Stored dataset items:
........

Lemma trim_suffix_app s suf : trim_suffix (s +:+ suf) suf = s.
Proof.
  unfold trim_suffix. rewrite srev_sapp, strip_prefix_app. apply srev_involutive.
Qed.

Lemma has_suffix_spec s suf : has_suffix s suf = true <-> exists r, s = r +:+ suf.
Proof.
  unfold has_suffix. rewrite has_prefix_spec. split.
  - intros [r Hr]. exists (srev r).
    rewrite <- (srev_involutive s), Hr, srev_sapp. by rewrite srev_involutive.
  - intros [r ->]. exists (srev r). apply srev_sapp.
Qed.

(** [strings.Join]. *)
Fixpoint join (sep : string) (l : list string) : string :=
  match l with
  | [] => ""
  | [s] => s
  | s :: l' => s +:+ sep +:+ join sep l'
  end.

(** ASCII case folding; the program folds only kind names, header names and
    JSON field names, which are ASCII. *)
Definition lower_ascii (c : ascii) : ascii :=
  if (65 <=? byte c) && (byte c <=? 90) then chr (byte c + 32) else c.
Fixpoint to_lower (s : string) : string :=
  match s with
  | EmptyString => ""
  | String c r => String (lower_ascii c) (to_lower r)
  end.

Definition contains_byte (c : ascii) (s : string) : bool :=
  existsb (fun d => bool_decide (d = c)) (String.list_ascii_of_string s).

(** [strings.TrimSpace] on the ASCII white space bytes. *)
Definition is_space (c : ascii) : bool :=
  (byte c =? 32) || ((9 <=? byte c) && (byte c <=? 13)).
Fixpoint trim_left (s : string) : string :=
  match s with
  | String c r => if is_space c then trim_left r else s
  | EmptyString => ""
  end.
Definition trim_space (s : string) : string := srev (trim_left (srev (trim_left s))).

(** [strings.Contains]. *)
Fixpoint contains (s sub : string) : bool :=
  has_prefix s sub ||
  match s with
  | EmptyString => false
  | String _ r => contains r sub
  end.

(** [strings.FieldsFunc]: the maximal runs of bytes not satisfying [p]. *)
Fixpoint fields_func (p : ascii -> bool) (cur : string) (s : string) : list string :=
  match s with
  | EmptyString => if bool_decide (cur = "") then [] else [srev cur]
  | String c r =>
    if p c then (if bool_decide (cur = "") then [] else [srev cur]) ++ fields_func p "" r
    else fields_func p (String c cur) r
  end.

(** [sort.Strings]: byte-wise lexicographic order. *)
Definition sort_strings (l : list string) : list string := merge_sort String.le l.

Lemma sort_strings_perm l : sort_strings l ≡ₚ l.
Proof. apply merge_sort_Permutation. Qed.
Lemma sort_strings_sorted l : StronglySorted String.le (sort_strings l).
Proof. apply (StronglySorted_merge_sort _). Qed.
(** The result depends on the multiset of keys only, not on Go's random map
    iteration order. *)
Lemma sort_strings_unique l k : l ≡ₚ k -> sort_strings l = sort_strings k.
Proof.
  intros H. apply (StronglySorted_unique String.le).
  - apply sort_strings_sorted.
  - apply sort_strings_sorted.
  - by rewrite !sort_strings_perm.
Qed.

(** ** Counting the entries of a table that satisfy a test *)
Definition count_map {A} (f : A -> bool) (m : gmap nat A) : Z :=
  Z.of_nat (size (filter (fun kv : nat * A => f kv.2 = true) m)).
Lemma count_map_insert {A} (f : A -> bool) m i x : m !! i = None ->
  count_map f (<[i:=x]> m) = count_map f m + (if f x then 1 else 0).
Proof.
  intros Hi. unfold count_map. destruct (f x) eqn:E.
  - rewrite map_filter_insert_True by done. rewrite map_size_insert_None; [lia|].
    by apply map_lookup_filter_None_2; left.
  - rewrite map_filter_insert_False by (simpl; congruence). rewrite delete_id by done. lia.
Qed.
Lemma count_map_delete {A} (f : A -> bool) m i x : m !! i = Some x ->
  count_map f (delete i m) = count_map f m - (if f x then 1 else 0).
Proof.
  intros Hi. rewrite <- (insert_delete_id m i x Hi) at 2.
  rewrite count_map_insert by apply lookup_delete_eq. lia.
Qed.
Lemma count_map_update {A} (f : A -> bool) m i x y : m !! i = Some x ->
  count_map f (<[i:=y]> m) = count_map f m - (if f x then 1 else 0) + (if f y then 1 else 0).
Proof.
  intros Hi. rewrite <- insert_delete_eq, count_map_insert by apply lookup_delete_eq.
  by rewrite (count_map_delete f m i x).
Qed.
Lemma count_map_nonneg {A} (f : A -> bool) (m : gmap nat A) : 0 <= count_map f m.
Proof. unfold count_map. lia. Qed.

(** ** Sums over lists *)
Fixpoint sum_map {A} (f : A -> Z) (l : list A) : Z :=
  match l with
  | [] => 0
  | x :: l => f x + sum_map f l
  end.

Lemma sum_map_app {A} (f : A -> Z) l k : sum_map f (l ++ k) = sum_map f l + sum_map f k.
Proof. induction l as [|x l IH]; simpl; lia. Qed.
Lemma sum_map_insert {A} (f : A -> Z) l i x y : l !! i = Some x ->
  sum_map f (<[i := y]> l) = sum_map f l - f x + f y.
Proof.
  revert i. induction l as [|z l IH]; intros [|i]; simpl; try done.
  - intros [= ->]. lia.
  - intros Hi. specialize (IH i Hi). lia.
Qed.
Lemma sum_map_delete {A} (f : A -> Z) l i x : l !! i = Some x ->
  sum_map f (delete i l) = sum_map f l - f x.
Proof.
  revert i. induction l as [|z l IH]; intros [|i]; simpl; try done.
  - intros [= ->]. lia.
  - intros Hi. specialize (IH i Hi). lia.
Qed.
Lemma sum_map_le {A} (f g : A -> Z) l : (forall x, f x <= g x) -> sum_map f l <= sum_map g l.
Proof. intros H. induction l as [|x l IH]; simpl; [lia|]. specialize (H x). lia. Qed.
Lemma sum_map_zero {A} (f : A -> Z) l : (forall x, x ∈ l -> f x = 0) -> sum_map f l = 0.
Proof.
  induction l as [|x l IH]; intros H; simpl; [done|].
  rewrite (H x) by left. rewrite IH; [done|]. intros y Hy. apply H. by right.
Qed.
Lemma sum_map_add {A} (f g : A -> Z) l : sum_map (fun x => f x + g x) l = sum_map f l + sum_map g l.
Proof. induction l as [|x l IH]; simpl; lia. Qed.
(** A number literal is lexed the same whatever follows it, provided that
    does not continue the number. *)
Lemma lex_number_ext s lit r t : lex_number s = Some (lit, r) -> num_end t = true ->
  lex_number (s +:+ t) = Some (lit, r +:+ t).
Proof.
  intros H Ht. unfold lex_number in *. destruct s as [|c s]; [done|].
  rewrite app_cons. destruct (byte c =? 45).
  all: match goal with
       | H : match lex_int ?u with _ => _ end = _ |- _ =>
         destruct (lex_int u) as [[ip s2]|] eqn:E1; [|done]
       end;
       destruct (lex_frac s2) as [[fp s3]|] eqn:E2; [|done];
       destruct (lex_exp s3) as [[xp s4]|] eqn:E3; [|done].
  - rewrite (lex_int_ext _ _ _ _ E1 Ht), (lex_frac_ext _ _ _ _ E2 Ht),
      (lex_exp_ext _ _ _ _ E3 Ht). by simplify_eq.
  - rewrite <- app_cons, (lex_int_ext _ _ _ _ E1 Ht), (lex_frac_ext _ _ _ _ E2 Ht),
      (lex_exp_ext _ _ _ _ E3 Ht). by simplify_eq.
Qed.

(** The decimal text of an integer is a number literal. *)
Lemma lex_int_utoa n : 0 <= n -> lex_int (utoa n) = Some (utoa n, "").
Proof.
  intros Hn. destruct (utoa_spec n Hn) as (d & ds & -> & Hd & Hds & H0 & Hp).
  unfold lex_int. rewrite byte_digit by lia.
  destruct (Z.eq_dec n 0) as [Hz|Hz].
  - destruct (H0 Hz) as [-> ->]. done.
  - replace (48 + d =? 48) with false by lia. rewrite is_digit_digit by lia.
    f_equal. rewrite <- (sapp_nil_r (String (digit d) ds)) at 1.
    apply span_digits_app; [|done]. simpl. by rewrite is_digit_digit, Hds by lia.
Qed.

Lemma lex_number_itoa z : lex_number (itoa z) = Some (itoa z, "").
Proof.
  unfold itoa. destruct (z <? 0) eqn:E.
  - unfold lex_number. rewrite app_cons, app_nil_l.
    replace (byte "-" =? 45) with true by reflexivity.
    rewrite lex_int_utoa by lia. simpl. by rewrite !sapp_nil_r, app_cons.
  - unfold lex_number. pose proof (lex_int_utoa z ltac:(lia)) as H.
    destruct (utoa_spec z ltac:(lia)) as (d & ds & Heq & Hd & _). rewrite Heq in *.
    rewrite byte_digit by lia. replace (48 + d =? 45) with false by lia.
    rewrite H. simpl. by rewrite sapp_nil_r.
Qed.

........

• _YOUR ASSIGNMENT_:
Filter the entries down to the lines with the word "order" in them.

• _ANSWER SPACE_:
(** [sort.Strings]: byte-wise lexicographic order. *)
    iteration order. *)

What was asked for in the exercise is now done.